As healthcare reimbursement continues to shift to a value-based scale, patient satisfaction scores are playing a larger role and are receiving more attention from hospital executives.
According to a recent article in HealthLeaders, 1.5% of all Medicare payments in 2015 are based on a hospital’s Hospital Consumer Assessment of Healthcare Providers and Systems (HCAHPS) score. This will increase to 2% by 2017. While elements of patient satisfaction and quality scores have always been a priority for healthcare providers, the increasing monetary value that is tied to these metrics elevates those issues even more. The following graph, which was included in the HealthLeaders article, illustrates this shift in priorities.
As the graph illustrates, there is a tremendous focus on patient satisfaction – which can be a difficult metric to achieve in the emergency department. Sheridan’s own Dr. Catherine Polera spoke with FierceHealthcare’s Ilene MacDonald about this issue and how to achieve patient satisfaction in the ED. As chief medical officer for Sheridan’s emergency medicine division, Dr. Polera knows how important patient satisfaction is in the ED, and the barriers to achieving it.
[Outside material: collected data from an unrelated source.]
(* ===== verification/ServerInv.v ===== *)
(** The invariant of a worker (Server.v) and the rules by which its computations
    are shown to return and to keep it.

    [ends m Q s]: from [s] the computation [m], with all but finitely many values of
    the routing fuel, returns the same result, which satisfies [Q].  [stable k m]:
    for the connection [k], [m] returns and keeps the invariant; it is closed under
    sequencing, so most functions are covered by [stable_auto]. *)

From S2P Require Import Prelude Tables CLib Frame AuthLimit Password AuthStore HashMap Message Queue Store Exchange Broker BrokerRoute BrokerSpec BrokerDelivery Net Dispatch DispatchInv DispatchOps DispatchSettle DispatchRun DispatchClient Server Protocol.

(** * What a connection holds *)

Definition chan_refs (c : proto_chan_t) : list positive := gu_queue <$> ch_get_unacked c.
Definition chan_msgs (c : proto_chan_t) : list message := gu_msg <$> ch_get_unacked c.
Definition proto_refs (p : proto) : list positive := pr_channels p ≫= chan_refs.
Definition proto_msgs (p : proto) : list message := pr_channels p ≫= chan_msgs.

(** The representation invariant of the protocol state. *)
Record proto_wf (p : proto) : Prop := ProtoWf {
  wf_ids : NoDup (ch_id <$> pr_channels p);
  wf_range : Forall (fun c => 1 <= ch_id c <= AMQP_CHANNEL_MAX /\ (length (ch_get_unacked c) <= ch_cap_get_unacked c)%nat) (pr_channels p);
  wf_cap : (length (pr_channels p) <= pr_cap_channels p)%nat;
  wf_excl : (length (pr_excl_queues p) <= pr_cap_excl p)%nat;
  wf_pos : (pr_inbuf_pos p <= length (pr_inbuf p))%nat /\ bytes_ok (pr_inbuf p);
  wf_open : pr_connection_open p = false -> pr_channels p = [] /\ pr_pub_active p = false;
  wf_body : (forall b, pr_pub_body p = Some b -> Z.of_nat (length b) <= pr_pub_body_size p) /\
            (pr_pub_have_header p = false -> pr_pub_body p = None) /\ pr_pub_body_size p < 2 ^ 32
}.

Lemma proto_zero_wf : proto_wf proto_zero.
Proof. constructor; try done; simpl; auto; repeat constructor. Qed.

Section ServerInv.
Context {M : Type} `{!PtrMap M} `{!PtrMapLaws M} {C : Type} `{!ClusterOps C}.
Abbreviation server := (beaver_server M C).
Abbreviation proc A := (proc M C A).
Implicit Types (s : server) (k : positive).

(** [R] and [F] are the references that the rest of the process holds. *)
Record inv (R : list positive) (F : list message) s : Prop := Inv {
  iv_disp : disp_ok (sv_d s) (gather proto_refs (sv_protos s) ++ R) (gather proto_msgs (sv_protos s) ++ F);
  iv_wf : forall k p, sv_protos s !! k = Some p -> proto_wf p /\ is_Some (d_conns (sv_d s) !! k) /\
                        (pr_pending_ops p <> [] -> is_Some (sv_cluster s));
  iv_nodup : NoDup (sv_conns s);
  iv_listed : forall k, k ∈ sv_conns s <-> is_Some (sv_protos s !! k) /\ live_conn (sv_d s) k;
  iv_work : forall k p id, sv_protos s !! k = Some p -> pr_pending_auth p = Some id ->
              exists w, sv_works s !! id = Some w /\ aw_conn w = Some k;
  iv_pend : forall id w k, sv_works s !! id = Some w -> aw_conn w = Some k ->
              exists p, sv_protos s !! k = Some p /\ pr_pending_auth p = Some id;
  iv_fresh : forall x, is_Some (d_conns (sv_d s) !! x) \/ is_Some (sv_works s !! x) -> (x < sv_next s)%positive;
  iv_auth : (forall a, sv_authstore s = Some a -> s_locked a = false) /\ 0 <= sv_max_message_size s < 2 ^ 32;
  (* a connection of the protocol engine is closed by [beaver_conn_close] only *)
  iv_flags : forall k p cn, sv_protos s !! k = Some p -> d_conns (sv_d s) !! k = Some cn -> cn_tcp_closing cn = true -> cn_closing cn = true
}.

(** * Computations that return *)

Definition ends {A} (m : nat -> proc A) (Q : A -> server -> Prop) s : Prop :=
  exists a s' n, (forall fuel, (n <= fuel)%nat -> m fuel s = Some (a, s')) /\ Q a s'.

Lemma ends_now {A} (m : nat -> proc A) Q s a s' : (forall fuel, m fuel s = Some (a, s')) -> Q a s' -> ends m Q s.
Proof. intros H HQ. exists a, s', 0%nat. auto. Qed.

Lemma ends_mono {A} (m : nat -> proc A) (P Q : A -> server -> Prop) s : ends m P s -> (forall a s', P a s' -> Q a s') -> ends m Q s.
Proof. intros (a & s' & n & H & HP) HPQ. exists a, s', n. auto. Qed.

Lemma ends_bind {A B} (m : nat -> proc A) (f : nat -> A -> proc B) Q s :
  ends m (fun a s' => ends (fun fuel => f fuel a) Q s') s -> ends (fun fuel => m fuel ≫= f fuel) Q s.
Proof.
  intros (a & s1 & n1 & H1 & b & s2 & n2 & H2 & HQ). exists b, s2, (n1 + n2)%nat. split; [|done]. intros fuel Hf.
  unfold mbind, proc_bind. rewrite H1 by lia. apply H2. lia.
Qed.

Lemma ends_ret {A} (a : A) (Q : A -> server -> Prop) s : Q a s -> ends (fun _ => mret a) Q s.
Proof. intros H. by eapply ends_now. Qed.

(** * Steps of one connection *)

Definition ready k s : Prop :=
  is_Some (sv_protos s !! k) /\ is_Some (d_conns (sv_d s) !! k) /\ sv_conns_locked s = false.

(** The protocol engine knows that the connection is being closed. *)
Definition synced k s : Prop :=
  forall p cn, sv_protos s !! k = Some p -> d_conns (sv_d s) !! k = Some cn -> shut cn = true -> pr_state p = BMQP_STATE_CLOSING.

Definition server_rest s := (sv_max_connections s, sv_max_message_size s, sv_now s, sv_shutting_down s, sv_authstore s).

(** The unread input of a connection. *)
Definition input_of (p : proto) : bytes * nat := (pr_inbuf p, pr_inbuf_pos p).

(** What the code of the connection [k] leaves alone. *)
Record step k s s' : Prop := Step {
  st_ready : ready k s -> ready k s';
  st_synced : synced k s -> synced k s';
  st_others : forall j, j <> k -> sv_protos s' !! j = sv_protos s !! j;
  st_input : input_of <$> sv_protos s' !! k = input_of <$> sv_protos s !! k;
  st_rest : server_rest s' = server_rest s;
  st_cluster : is_Some (sv_cluster s) -> is_Some (sv_cluster s')
}.

Lemma step_refl k s : step k s s.
Proof. by constructor. Qed.

Lemma step_trans k s1 s2 s3 : step k s1 s2 -> step k s2 s3 -> step k s1 s3.
Proof.
  intros [A1 A2 A3 A4 A5 A6] [B1 B2 B3 B4 B5 B6]. constructor; auto; [|congruence..]. intros j Hj. by rewrite B3, A3.
Qed.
The first challenge is evident: the emergency department is a place where doctors are short on time and can be dealing with critical situations — conditions that make it difficult to exceed patients’ expectations for the timeliness of their care and the attention they receive. As Dr. Polera points out, all patients in the ED want to be seen immediately, but doctors and nurses often need to triage in order of acuity. Many patients are not aware of the intake processes, so the key is matching perception to reality. Communication is key here, and triaging must be explained so as to match patient expectations with reality. If patients do not expect that they will be seen immediately, they are more likely to be understanding of a reasonable wait. Be real; if there is a wait, apologize. Try to connect with the patient. Assure them that you acknowledge their complaint is legitimate.
The other challenge is one that plagues doctors in all departments: lack of customer service training. Dr. Polera rightly makes the point that many hospitals expect doctors to take it upon themselves to improve the patient experience though they have never been trained on how to do so. This is an aspect of training that can easily be incorporated into ED orientation and continuing education programs.
Dr. Polera can speak about these difficulties from her own personal experience. She struggled with patient satisfaction scores fresh out of residency. She often used complicated medical jargon when explaining diagnoses to patients; but over time, learned to treat patients as she would her friends or family members. “It’s not enough to know the medicine,” says Dr. Polera. “You have to be a well-rounded provider. The expectation is that we do more than get [diagnosis and treatment] right. We are doing it in a timely manner and with a smile on our face.”